**Source data**

┌────────

(** * Stereo delay plug-in: the signal-processing core

    A shallow embedding of the C++ sources under [Source/]:
    [DelayLine.cpp], [Tempo.cpp], [Measurement.h], [DSP.h],
    [Parameters.cpp], the per-sample loop of [PluginProcessor.cpp],
    [ProtectYourEars.h] and the timer and scale of [LevelMeter.cpp].

    Numeric conventions.  The sources compute with [float] and [double].
    Both are embedded as the real numbers [R]: a literal denotes the decimal
    it is written as (the constant of the panning law apart, whose [float]
    lies on the other side of pi / 4 than its decimal and is embedded as the
    [float] it is), and [+ - * /] are the exact operations, so rounding,
    overflow to infinity and NaN are outside the model; the debug guard of
    [ProtectYourEars.h] alone keeps the values that are not numbers apart.
    [std::exp], [std::cos] and [std::sin] are the real functions [exp],
    [cos], [sin]; [std::log10] is [ln] over [ln 10].
    C++ [int] is embedded as [Z]; every integer the code computes here is an
    index bounded by a buffer length, so no wrap-around is involved.
    An access outside an array is undefined behaviour in C++; reads that
    would do so return [None]. *)

From Stdlib Require Import Reals Lra Lia ZArith List Bool Zfloor.
From Stdlib Require String.
Import ListNotations.

#[local] Open Scope R_scope.

(** ** Language-level operations: conversions, [std::max], array access *)

Module Cmath.

(** [int(x)] for a floating-point [x]: the fractional part is discarded
    (rounding toward zero). *)
Definition truncate (x : R) : Z :=
  if Rle_dec 0 x then Zfloor x else Zceil x.

(** [int(std::ceil(x))]. *)
Definition ceil (x : R) : Z := Zceil x.

(** The largest [int].  The embedding computes with [Z]; it agrees with
    the code as long as the [int]s stay at most this, which the properties
    that depend on it require. *)
Definition INT_MAX : Z := 2147483647.

(** [std::max] and [std::abs] on floats. *)
Definition fmax (a b : R) : R := if Rlt_dec a b then b else a.

Definition fabs (a : R) : R := Rabs a.

(** [a[size_t(i)]] as an rvalue, for an array [a] and an [int] [i].  A
    negative [int] converts to a huge [size_t], which is outside every
    array. *)
Definition load (l : list R) (i : Z) : option R :=
  if (i <? 0)%Z then None else nth_error l (Z.to_nat i).
(** * The FPL e-ink statistics engine: a shallow embedding and its properties

    The two source files are [data_setup.py] (collection) and the analysis and
    rendering script with [FPLAnalyzer] and [FPLDisplay].  The JSON documents
    are typed records; a field read with [dict.get] is an [option], a field
    read with [d['k']] is a plain field.  The two enrichments of a standings
    entry that the collection script stores as JSON [null] when their
    request fails (the season history and the gameweek record) are
    [option]s of their own: [Some None] is a stored [null].  Python integers
    are [Z]; the result of a true division is an IEEE binary64 float
    ([PrimFloat.float]); an exception is the [Raise] branch of [result]. *)

From Stdlib Require Import ZArith Qcanon PrimFloat SpecFloat FloatOps.
From stdpp Require Import base option list sorting gmap strings pretty.

Local Open Scope Z_scope.

(** ** Python's run-time behaviour used by the scripts *)

Module Py.

Inductive exn :=
  | ValueError | KeyError | IndexError | StopIteration | ZeroDivisionError
  | AttributeError | TypeError.

Inductive result (A : Type) :=
  | Ok (a : A)
  | Raise (e : exn).
Arguments Ok {A} a.
Arguments Raise {A} e.

Definition bind {A B} (r : result A) (k : A → result B) : result B :=
  match r with
  | Ok a => k a
  | Raise e => Raise e
  end.

Definition raises {A} (r : result A) : Prop :=
  match r with Ok _ => False | Raise _ => True end.

(** [for x in l: acc = body(acc, x)] where the body may raise. *)
Fixpoint for_each {A S} (body : S → A → result S) (l : list A) (acc : S)
    : result S :=
  match l with
  | [] => Ok acc
  | x :: l' => bind (body acc x) (for_each body l')
  end.

(** Truth value of [d.get('flag')] for a JSON boolean: a missing key gives
    [None], which is false. *)
Definition truthy (o : option bool) : bool :=
  match o with
  | Some b => b
  | None => false
  end.

(** A number as Python holds it: [x / y if y else 0] is a float on one
    branch and the integer 0 on the other. *)
Inductive num :=
  | Int (z : Z)
  | Float (f : float).

(** [float(z)] for an integer: round to nearest, ties to even (Python
    refuses an integer beyond the range of a float; scores, prices and
    strengths are nowhere near). *)
Definition float_of_int (z : Z) : float :=
  SF2Prim (binary_normalize 53 1024 z 0 false).

(** [a / b] on two integers; the quotient of the two conversions is the
    correctly rounded quotient while both are below 2^53 in magnitude. *)
Definition truediv (a b : Z) : result float :=
  if decide (b = 0) then Raise ZeroDivisionError
  else Ok (PrimFloat.div (float_of_int a) (float_of_int b)).
Lemma strip_wellformed_trailers : forall ts prefix suffix,
  4 <= len prefix -> forallb size_trailer_ok ts = true ->
  len (prefix ++ List.concat ts ++ suffix) < 2 ^ 64 ->
  strip_trailers (length ts) (prefix ++ List.concat ts ++ suffix)
    (len (prefix ++ List.concat ts)) = Ok (len prefix).
Proof.
  intros ts. induction ts as [|t ts IH] using rev_ind;
    intros prefix suffix Hp Hok H64.
  - cbn [List.concat]. rewrite app_nil_r. reflexivity.
  - rewrite forallb_app in Hok. apply andb_true_iff in Hok as [Hok Ht].
    cbn [forallb] in Ht. rewrite andb_true_r in Ht.
    unfold size_trailer_ok in Ht.
    apply andb_true_iff in Ht as [Ht Hlast]. apply andb_true_iff in Ht as [H1 H128].
    apply Z.leb_le in H1. apply Z.ltb_lt in H128. apply Z.eqb_eq in Hlast.
    assert (Htne : t <> []) by (intros ->; unfold len in H1; simpl in H1; lia).
    rewrite length_app, Nat.add_1_r. cbn [strip_trailers].
    rewrite List.concat_app in *. cbn [List.concat] in *. rewrite app_nil_r in *.
    assert (HX : 4 <= len (prefix ++ List.concat ts))
      by (rewrite len_app; unfold len at 2; lia).
    rewrite <- !app_assoc in *. rewrite !len_app in H64.
    replace (prefix ++ List.concat ts ++ t ++ suffix)
      with (((prefix ++ List.concat ts) ++ t) ++ suffix)
      by (rewrite <- !app_assoc; reflexivity).
    replace (prefix ++ List.concat ts ++ t) with ((prefix ++ List.concat ts) ++ t)
      by (rewrite <- !app_assoc; reflexivity).
    set (X := prefix ++ List.concat ts) in *.
    assert (Hb : byte_at ((X ++ t) ++ suffix) (len (X ++ t) - 1) = 128 + len t).
    { rewrite byte_at_app_l by (rewrite len_app; lia).
      rewrite byte_at_last by (intros He; apply app_eq_nil in He; tauto).
      rewrite last_app_r by exact Htne. exact Hlast. }
    destruct (high_byte_bits (len t) ltac:(lia)) as [Hhi Hlo].
    assert (HXt : len X + len t <= len ((X ++ t) ++ suffix) < 2 ^ 64).
    { unfold X. rewrite !len_app. unfold len in *. lia. }
    rewrite trailer_value_high_last;
      [| rewrite !len_app in *; unfold len in *; lia
       | rewrite !len_app in *; unfold len in *; lia | rewrite Hb; exact Hhi].
    cbn [bind]. rewrite Hb, Hlo, len_app.
    replace (len X + len t - len t) with (len X) by lia.
    rewrite size_t_small by (rewrite len_app in HXt; unfold len in *; lia).
    unfold X. rewrite <- !app_assoc. apply IH; [exact Hp | exact Hok |].
    rewrite !len_app. unfold X in HXt. rewrite !len_app in HXt. lia.
Qed.
(** * define_enum.hpp: enums with automatic string conversion

    A shallow embedding of [DEFINE_ENUM_WITH_STRING_CONVERSIONS] from
    [src/include/define_enum.hpp] and of the artifacts one expansion of the
    macro defines: the scoped enum with its [TOTAL] marker, the table
    [EnumName_names], [to_string], [EnumName_from_string] and the stream
    insertion operator.

    Layout: the C++ notions the header relies on ([Cxx]), the macro expansion
    in a translation unit and the declarations it produces ([Generator]),
    the generated functions ([Generated]), and then the properties of the
    specification. *)

From Equations Require Import Equations.
From stdpp Require Import base list strings gmap.
From Stdlib Require Import ZArith Lia.

Local Open Scope string_scope.
Local Open Scope Z_scope.

(** ** The C++ notions used by the header *)

Module Cxx.

(** How the evaluation of a generated function ends: it returns a value,
    it stops in a failed [assert] (the message is the string literal of
    the asserted expression), or its behaviour is undefined (an array
    indexed out of bounds, the end of a value-returning function reached). *)
Inductive outcome (A : Type) : Type :=
| Returned (a : A)
| AssertFailed (msg : string)
| Undefined.
Arguments Returned {A} a.
Arguments AssertFailed {A} msg.
Arguments Undefined {A}.

(** Sequencing: what follows a statement runs only when it completes. *)
#[export] Instance outcome_bind : MBind outcome := λ A B k m,
  match m with
  | Returned a => k a
  | AssertFailed msg => AssertFailed msg
  | Undefined => Undefined
  end.
#[export] Instance outcome_ret : MRet outcome := @Returned.

(** [int], the underlying type of a scoped enum declared without one, and
    [std::size_t]. *)
Definition INT_MAX : Z := 2 ^ 31 - 1.
Definition SIZE_WIDTH : Z := 64.
Definition INT_MIN : Z := - 2 ^ 31.

(** [static_cast<std::size_t>(v)] of an [int]: reduction modulo [2^64]. *)
Definition static_cast_size_t (v : Z) : Z := v `mod` 2 ^ SIZE_WIDTH.

(** [static_cast<int>(i)] of a [std::size_t]: the value congruent to [i]
    modulo [2^32] in the range of [int]. *)
Definition static_cast_int (i : Z) : Z := (i + 2 ^ 31) `mod` 2 ^ 32 - 2 ^ 31.

(** [assert(cond && "msg")] of <cassert>, assertions enabled: the header
    and its sample program never define NDEBUG. *)
Definition assert (cond : bool) (msg : string) : outcome unit :=
  if cond then Returned () else AssertFailed msg.

(** [a == b] on [std::string_view]: same length and same characters. *)
Definition string_view_eq (a b : string) : bool := String.eqb a b.

(** [a[i]] on [std::array], for [i] a [std::size_t]: no bounds check. *)
Definition array_at (a : list string) (i : Z) : outcome string :=
  match a !! Z.to_nat i with
  | Some s => Returned s
  | None => Undefined
  end.

(** [std::array<std::string_view, n> a = { inits }]: more initialisers than
    elements is ill-formed; elements without one are empty views. *)
Definition array_init (n : nat) (inits : list string) : option (list string) :=
  if decide (length inits ≤ n)%nat
  then Some (inits ++ replicate (n - length inits) "")%list
  else None.

(** What of a translation unit bears on a use of the header: the names of
    the object-like macros in scope there, and the keywords of the language
    version compiled.  The macros are those whose replacement does not begin
    with an identifier, as [NULL] and [EOF] of the C library: where an
    enumerator is to be declared such a replacement is ill-formed.  A macro
    whose replacement begins with an identifier (another name, a name with
    an initialiser) is outside this model. *)
Record translation_unit := {
  object_macros : gset string;
  keywords : gset string
}.

(** What stands for an identifier after macro replacement: the identifier
    itself, or the replacement of the object-like macro it names. *)
Inductive pp_token : Type :=
| Identifier (name : string)
| Replacement (macro : string).

(** Macro replacement of one identifier token. *)
Definition expand (tu : translation_unit) (name : string) : pp_token :=
  if decide (name ∈ object_macros tu) then Replacement name else Identifier name.

(** A text sink: what inserting a [std::string_view] does to it. *)
Class TextSink (K : Type) := sink_put : K → string → K.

└────────

**PROBLEM**
Of the entries above, repeat exactly the lines between the line with "(** [int(std::ceil(x))]. *)" and the line with "that depend on it require. *)", inclusive, and no others.

**OUTPUT BELOW**
(** [int(std::ceil(x))]. *)
Definition ceil (x : R) : Z := Zceil x.

(** The largest [int].  The embedding computes with [Z]; it agrees with
    the code as long as the [int]s stay at most this, which the properties
    that depend on it require. *)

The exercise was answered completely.